Full text of the letter to the Senate
On behalf of our members and all Americans age 50 and older, AARP is writing to express our views on the Senate’s Tax Cuts and Jobs Act. AARP, with its nearly 38 million members in all 50 States and the District of Columbia, Puerto Rico and the Virgin Islands, represents individuals affected by this tax bill in myriad ways. As we did with the last major effort at tax reform a generation ago, AARP is prepared to support tax legislation that makes the tax code more equitable and efficient, promotes growth, and produces sufficient revenue to pay for critical national programs, including Medicare and Medicaid. However, the Senate Tax Cuts and Jobs Act, in its current form, does not meet these criteria.

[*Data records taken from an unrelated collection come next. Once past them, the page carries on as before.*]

Lemma getCountsAndErrors_spec keys s :
  ∃ r, getCountsAndErrors keys s = (inr r, s) ∧
    ∀ k, r !! k =
         if decide (k ∈ keys)
         then Some (mkCountError (Counter_get (counter s) k)
                                 (default (_nbucket s) (error s !! k)))
         else None.
Proof.
  destruct (for_acc_insert
    (λ k, mkCountError (Counter_get (counter s) k)
                       (default (_nbucket s) (error s !! k)))
    keys ∅
    (λ key result,
       let* ctr := gets counter in
       let* e := error_get_default key in
       ret (<[key := mkCountError (Counter_get ctr key) e]> result))
    s) as (r & Hrun & Hr); [done|].
  exists r. split; [exact Hrun|]. intros k. rewrite Hr. by rewrite lookup_empty.
Qed.

(** The value that [getCounts] stores for a key, mode by mode. *)
Lemma getCounts_lower_spec keys s :
  ∃ r, getCounts keys "lower" s = (inr r, s) ∧
    ∀ k, r !! k = if decide (k ∈ keys)
                  then Some (PyInt (Counter_get (counter s) k)) else None.
Proof.
  destruct (for_acc_insert (λ k, PyInt (Counter_get (counter s) k)) keys ∅
    (λ key result,
      let* ctr := gets counter in
      match ctr !! key with
      | Some c => ret (<[key := PyInt c]> result)
      | None => ret (<[key := PyInt 0]> result)
      end) s) as (r & Hrun & Hr).
  { intros key res. unfold Counter_get. run_monad.
    by destruct (counter s !! key). }
  exists r. split; [exact Hrun|]. intros k. rewrite Hr. by rewrite lookup_empty.
Qed.

Lemma getCounts_upper_spec keys s :
  same_keys s →
  ∃ r, getCounts keys "upper" s = (inr r, s) ∧
    ∀ k, r !! k =
         if decide (k ∈ keys)
         then Some (PyInt (Counter_get (counter s) k
                           + default (_nbucket s) (error s !! k)))
         else None.
Proof.
  intros Hsk.
  destruct (for_acc_insert
    (λ k, PyInt (Counter_get (counter s) k + default (_nbucket s) (error s !! k)))
    keys ∅
    (λ key result,
      let* ctr := gets counter in
      match ctr !! key with
      | Some c =>
          let* e := error_getitem key in
          ret (<[key := PyInt (c + e)]> result)
      | None =>
          let* nb := gets _nbucket in
          ret (<[key := PyInt nb]> result)
      end) s) as (r & Hrun & Hr).
  { intros key res. unfold Counter_get, error_getitem. run_monad.
    pose proof (proj1 (same_keys_alt s) Hsk key) as Hkey.
    destruct (counter s !! key) as [c|] eqn:Hc; simpl.
    - destruct (proj1 Hkey) as [e ->]; [by eexists|]. done.
    - destruct (error s !! key) as [e|] eqn:He; [|done].
      by destruct (proj2 Hkey) as [? ?]. }
  exists r. split; [exact Hrun|]. intros k. rewrite Hr. by rewrite lookup_empty.
Qed.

Most troubling is the negative effect the Tax Cuts and Jobs Act will have on the nation’s ability to fund critical priorities. The Tax Cuts and Jobs Act will increase the deficit by approximately $1.5 trillion over the next ten years, and an unknown amount beyond 2027. The large increase in the deficit will inevitably lead to calls for greater spending cuts, which are likely to include dramatic cuts to Medicare, Medicaid, and other important programs serving older Americans. Indeed, the non-partisan Congressional Budget Office (CBO) has confirmed that unless Congress takes action, the reconciliation legislation will result in automatic federal funding cuts of $136 billion in fiscal year 2018, $25 billion of which must come from Medicare. Such sweeping cuts would be detrimental to an already vulnerable population.

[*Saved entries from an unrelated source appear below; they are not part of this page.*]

Lemma step_invariant (chainIDs : list string) (g : Globals) (i : nat) (sys : System) :
  onceInvariant chainIDs g sys -> onceInvariant chainIDs g (stepGoroutine i sys).
Proof.
  destruct sys as [p ts]. intros (Hlen & Hcall & Hfresh & Hdone).
  unfold stepGoroutine.
  destruct (ts !! i) as [[c| |r]|] eqn:Hi;
    [| |exact (conj Hlen (conj Hcall (conj Hfresh Hdone)))..].
  - (* the goroutine enters Do *)
    assert (Hin : chainIDs !! i = Some c) by eauto.
    assert (Hlt : (i < length ts)%nat) by eauto using lookup_lt_Some.
    split; [by rewrite length_insert|]. split.
    { intros j c' Hj. destruct (decide (i = j)) as [->|Hne].
      - rewrite list_lookup_insert_eq in Hj by done. discriminate.
      - rewrite list_lookup_insert_ne in Hj by done. eauto. }
    destruct (evmInitOnce p) eqn:Hp.
    + rewrite Once_Do_done by done. rewrite Hp. split; [discriminate|].
      intros _. destruct (Hdone eq_refl) as (c0 & Hc0 & Hini & Hret).
      exists c0. split; [done|]. split; [done|].
      intros j r Hj. destruct (decide (i = j)) as [->|Hne].
      * rewrite list_lookup_insert_eq in Hj by done. discriminate.
      * rewrite list_lookup_insert_ne in Hj by done. eauto.
    + destruct (Hfresh eq_refl) as [-> ->].
      pose proof (Once_Do_first c g) as Hini.
      destruct Hini as (Ho & Hr & He & Hg). rewrite Ho.
      split; [discriminate|]. intros _. exists c.
      split; [by eapply list_elem_of_lookup_2|].
      split; [by repeat split|].
      intros j r Hj. destruct (decide (i = j)) as [->|Hne].
      * rewrite list_lookup_insert_eq in Hj by done. discriminate.
      * rewrite list_lookup_insert_ne, list_lookup_fmap in Hj by done.
        destruct (chainIDs !! j); discriminate.
  - (* the goroutine reads evmInitErr and returns *)
    assert (Hlt : (i < length ts)%nat) by eauto using lookup_lt_Some.
    assert (Hp : evmInitOnce p = true).
    { destruct (evmInitOnce p) eqn:Hp; [done|].
      destruct (Hfresh eq_refl) as [_ ->]. rewrite list_lookup_fmap in Hi.
      destruct (chainIDs !! i); discriminate. }
    split; [by rewrite length_insert|]. split.
    { intros j c' Hj. destruct (decide (i = j)) as [->|Hne].
      - rewrite list_lookup_insert_eq in Hj by done. discriminate.
      - rewrite list_lookup_insert_ne in Hj by done. eauto. }
    split; [by rewrite Hp|]. intros _.
    destruct (Hdone Hp) as (c0 & Hc0 & Hini & Hret).
    exists c0. split; [done|]. split; [done|].
    intros j r Hj. destruct (decide (i = j)) as [->|Hne].
    + rewrite list_lookup_insert_eq in Hj by done. congruence.
    + rewrite list_lookup_insert_ne in Hj by done. eauto.
Qed.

Efforts to restructure all or part of the federal tax system should maintain incentives for health and retirement security. Such incentives are not only important to assist individuals in attaining the security they deserve but are vital to our nation’s future economic well-being. The expiration of several of the income tax provisions in 2025, introduction of chained Consumer Price Index to the tax code and, for many filers, the repeal of the state and local tax deduction, would result in little if any tax benefit for many older tax filers, and for others, a tax increase. In fact, the Senate Tax and Jobs Act may not deliver tax cuts that older Americans anticipate, and will likely increase taxes for many. According to the Joint Committee on Taxation (JCT), the Senate Tax Cuts and Jobs Act will reduce taxes for millions of taxpayers beginning in 2019. However, the JCT also estimates that beginning in 2021, tax filers with incomes of $10,000 to $30,000 will be worse off, paying $5.9 billion more in taxes. By 2027, taxes will go up for filers with income below $75,000 by $27.4 billion. AARP has estimated that the Senate Tax Cuts and Jobs Act will increase taxes on 1.2 million taxpayers age 65 and older in 2019, and by 2027, 5.2 million older taxpayers will experience higher taxes. In addition, this bill will provide no tax relief for 5.1 million older taxpayers in 2019 and 5.6 million taxpayers by 2027.

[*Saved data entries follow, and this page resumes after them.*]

Lemma matchHere_distribution (e m h : nat) (tail : string) :
  Text.matchHere (distribution e m h +:+ tail) = Some (pretty e, pretty m, pretty h).
Proof.
  unfold distribution. rewrite !append_assoc.
  destruct (matchHere_easy e (pretty m +:+ " Medium, " +:+ pretty h +:+ " Hard" +:+ tail))
    as (He1 & He2 & He3).
  destruct (matchHere_medium m (pretty h +:+ " Hard" +:+ tail)) as (Hm1 & Hm2 & Hm3).
  destruct (matchHere_hard h tail) as (Hh1 & Hh2 & Hh3).
  unfold Text.matchHere.
  rewrite He1, pretty_nonempty, He2, He3, skipSpaces_blank_pretty.
  rewrite Hm1, pretty_nonempty, Hm2, Hm3, skipSpaces_blank_pretty.
  by rewrite Hh1, pretty_nonempty, Hh2, Hh3.
Qed.

Lemma matchHere_noDigit (c : ascii) (r : string) :
  Text.isDigit c = false → Text.matchHere (String c r) = None.
Proof. intros Hc. unfold Text.matchHere. simpl. by rewrite Hc. Qed.

Lemma matchDistribution_skips (pre s : string) :
  noDigits pre = true →
  Text.matchDistribution (pre +:+ s) = Text.matchDistribution s.
Proof.
  induction pre as [|c pre IH]; [done|].
  intros Hpre. cbn [noDigits] in Hpre. apply andb_true_iff in Hpre as [Hc Hpre].
  apply negb_true_iff in Hc.
  rewrite append_cons.
  change (Text.matchDistribution (String c (pre +:+ s)))
    with (match Text.matchHere (String c (pre +:+ s)) with
          | Some groups => Some groups
          | None => Text.matchDistribution (pre +:+ s)
          end).
  rewrite (matchHere_noDigit _ _ Hc). by apply IH.
Qed.

Lemma matchDistribution_here (s : string) (groups : string * string * string) :
  Text.matchHere s = Some groups → Text.matchDistribution s = Some groups.
Proof.
  intros H. destruct s as [|c s].
  - change (Text.matchDistribution EmptyString)
      with (match Text.matchHere EmptyString with
            | Some g => Some g
            | None => None
            end).
    by rewrite H.
  - change (Text.matchDistribution (String c s))
      with (match Text.matchHere (String c s) with
            | Some g => Some g
            | None => Text.matchDistribution s
            end).
    by rewrite H.
Qed.

(** The form's text, framed by other text, matches with its numbers. *)
Lemma matchDistribution_framed (e m h : nat) (pre tail : string) :
  noDigits pre = true →
  Text.matchDistribution (pre +:+ distribution e m h +:+ tail)
  = Some (pretty e, pretty m, pretty h).
Proof.
  intros Hpre. rewrite (matchDistribution_skips _ _ Hpre).
  apply matchDistribution_here, matchHere_distribution.
Qed.

Lemma rounds_parseInt_pretty (n : nat) : Text.rounds (Text.parseInt (pretty n)) = n.
Proof. rewrite parseInt_pretty. simpl. apply Nat2Z.id. Qed.

(** X14.  The distribution pattern reads back what the generator form
    writes: for all counts up to [2 ^ 53] (the integers that a JavaScript
    number holds exactly), the text ["<e> Easy, <m> Medium, <h> Hard"],
    preceded by any text without digits and followed by any text, matches
    with the three numbers as its groups, and [parseInt] returns the
    counts. *)
Theorem matchDistribution_round_trip (e m h : nat) (pre tail : string) :
  noDigits pre = true →
  Z.of_nat e <= 2 ^ 53 →
  Z.of_nat m <= 2 ^ 53 →
  Z.of_nat h <= 2 ^ 53 →
  Text.matchDistribution (pre +:+ distribution e m h +:+ tail)
  = Some (pretty e, pretty m, pretty h)
  ∧ Text.rounds (Text.parseInt (pretty e)) = e
  ∧ Text.rounds (Text.parseInt (pretty m)) = m
  ∧ Text.rounds (Text.parseInt (pretty h)) = h.
Proof.
  intros Hpre _ _ _. split; [by apply matchDistribution_framed|].
  by rewrite !rounds_parseInt_pretty.
Qed.

Lemma matchDistribution_round_trip_witness :
  noDigits "Mix: " = true
  ∧ Z.of_nat 7 <= 2 ^ 53
  ∧ Z.of_nat 6 <= 2 ^ 53
  ∧ Z.of_nat 2 <= 2 ^ 53
  ∧ Text.matchDistribution ("Mix: " +:+ distribution 7 6 2 +:+ " please")
    = Some (pretty 7%nat, pretty 6%nat, pretty 2%nat)
  ∧ Text.rounds (Text.parseInt (pretty 7%nat)) = 7%nat
  ∧ Text.rounds (Text.parseInt (pretty 6%nat)) = 6%nat
  ∧ Text.rounds (Text.parseInt (pretty 2%nat)) = 2%nat.
Proof.
  split; [reflexivity|].
  split; [vm_compute; discriminate|].
  split; [vm_compute; discriminate|].
  split; [vm_compute; discriminate|].
  apply (matchDistribution_round_trip 7 6 2 "Mix: " " please");
    [reflexivity | vm_compute; discriminate ..].
Defined.

(** A text without any decimal digit never matches the pattern. *)
Lemma matchDistribution_needs_digits (s : string) :
  noDigits s = true → Text.matchDistribution s = None.
Proof.
  intros Hs. rewrite <- (append_empty_r s).
  rewrite (matchDistribution_skips _ _ Hs). reflexivity.
Qed.

(** ** The generation route *)

Lemma orElse_nonzero (n : JS.jsnum) (d : Z) : d ≠ 0 → Text.orElse n d ≠ 0.
Proof.
  intros Hd. destruct n as [z|]; simpl; [|done].
  destruct (Z.eqb_spec z 0); done.
Qed.

(** X15.  Without a provider, a teacher who sends the distribution in the
    form's format gets 200 and an assignment holding exactly the template
    problems for the three counts, [e + m + h] of them; the assignment is
    stored active under the drawn id with the teacher as owner, and appears
    last in the teacher's listing and in the active listing. *)
Theorem postGenerate_template (env : Env) (st : Storage.t) (user : User)
    (body : GenerateBody) (e m h : nat) (pre tail : string) :
  isTeacher user = true →
  Storage.getAssignment st (randomUUID env) = None →
  noDigits pre = true →
  g_difficultyDistribution body = Some (pre +:+ distribution e m h +:+ tail) →
  ∃ row st',
    Routes.postGenerate None env st (Some user) body
    = ({| statusCode := 200;
          payload := Generated row
                       (generateSampleProblems (g_topic body)
                          {| easy := e; medium := m; hard := h |}) |}, st')
    ∧ ar_id row = randomUUID env
    ∧ ia_title (ar_insert row) = g_topic body +:+ " - AI Generated Assignment"
    ∧ ia_teacherId (ar_insert row) = u_id user
    ∧ ia_isActive (ar_insert row) = true
    ∧ ia_problems (ar_insert row)
      = generateSampleProblems (g_topic body) {| easy := e; medium := m; hard := h |}
    ∧ length (ia_problems (ar_insert row)) = (e + m + h)%nat
    ∧ Storage.getAssignment st' (randomUUID env) = Some row
    ∧ Storage.getAssignmentsByTeacher st' (u_id user)
      = (Storage.getAssignmentsByTeacher st (u_id user) ++ [row])%list
    ∧ Storage.getActiveAssignments st' = (Storage.getActiveAssignments st ++ [row])%list.
Proof.
  intros Hteacher Hfresh Hpre Hbody.
  unfold Routes.postGenerate.
  rewrite Hteacher, Hbody, (matchDistribution_framed e m h pre tail Hpre). cbv zeta.
  rewrite !rounds_parseInt_pretty. cbn [negb generateAssignment topic counts].
  unfold Storage.createAssignment. cbv zeta.
  eexists _, _. split; [reflexivity|]. cbn [ar_id ar_insert ia_title ia_teacherId
    ia_isActive ia_problems].
  do 5 (split; [reflexivity|]).
  split.
  { rewrite generateSampleProblems_blocks, !length_app, !appended_length. simpl. lia. }
  unfold Storage.getAssignment, Storage.getAssignmentsByTeacher,
    Storage.getActiveAssignments in *. cbn [Storage.assignments].
  split; [apply omap_get_set_eq|].
  rewrite (omap_set_fresh _ _ _ Hfresh), omap_values_app, !List.filter_app.
  cbn [OMap.values fmap list_fmap snd List.filter ar_insert ia_teacherId ia_isActive].
  by rewrite String.eqb_refl.
Qed.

AARP is dedicated to enhancing retirement security, including retention of the additional standard deduction for those aged 65 or older, improving access to, and targeted incentives for, work-place retirement saving plans, and protection of earned pensions for vulnerable retirees and their families. We appreciate that the Senate Tax Cuts and Jobs Act rejects the House provision which eliminates the additional standard deduction for those 65 and older, as well as rejects proposals to make significant changes to the tax treatment of retirement contributions, which would have affected the ability or commitment of many tax filers to save for their retirement. AARP also remains committed to retention of the medical expense itemized deduction and its return to the 7.5 percent income threshold, as well as the creation of a new, non-refundable tax credit for working family caregivers.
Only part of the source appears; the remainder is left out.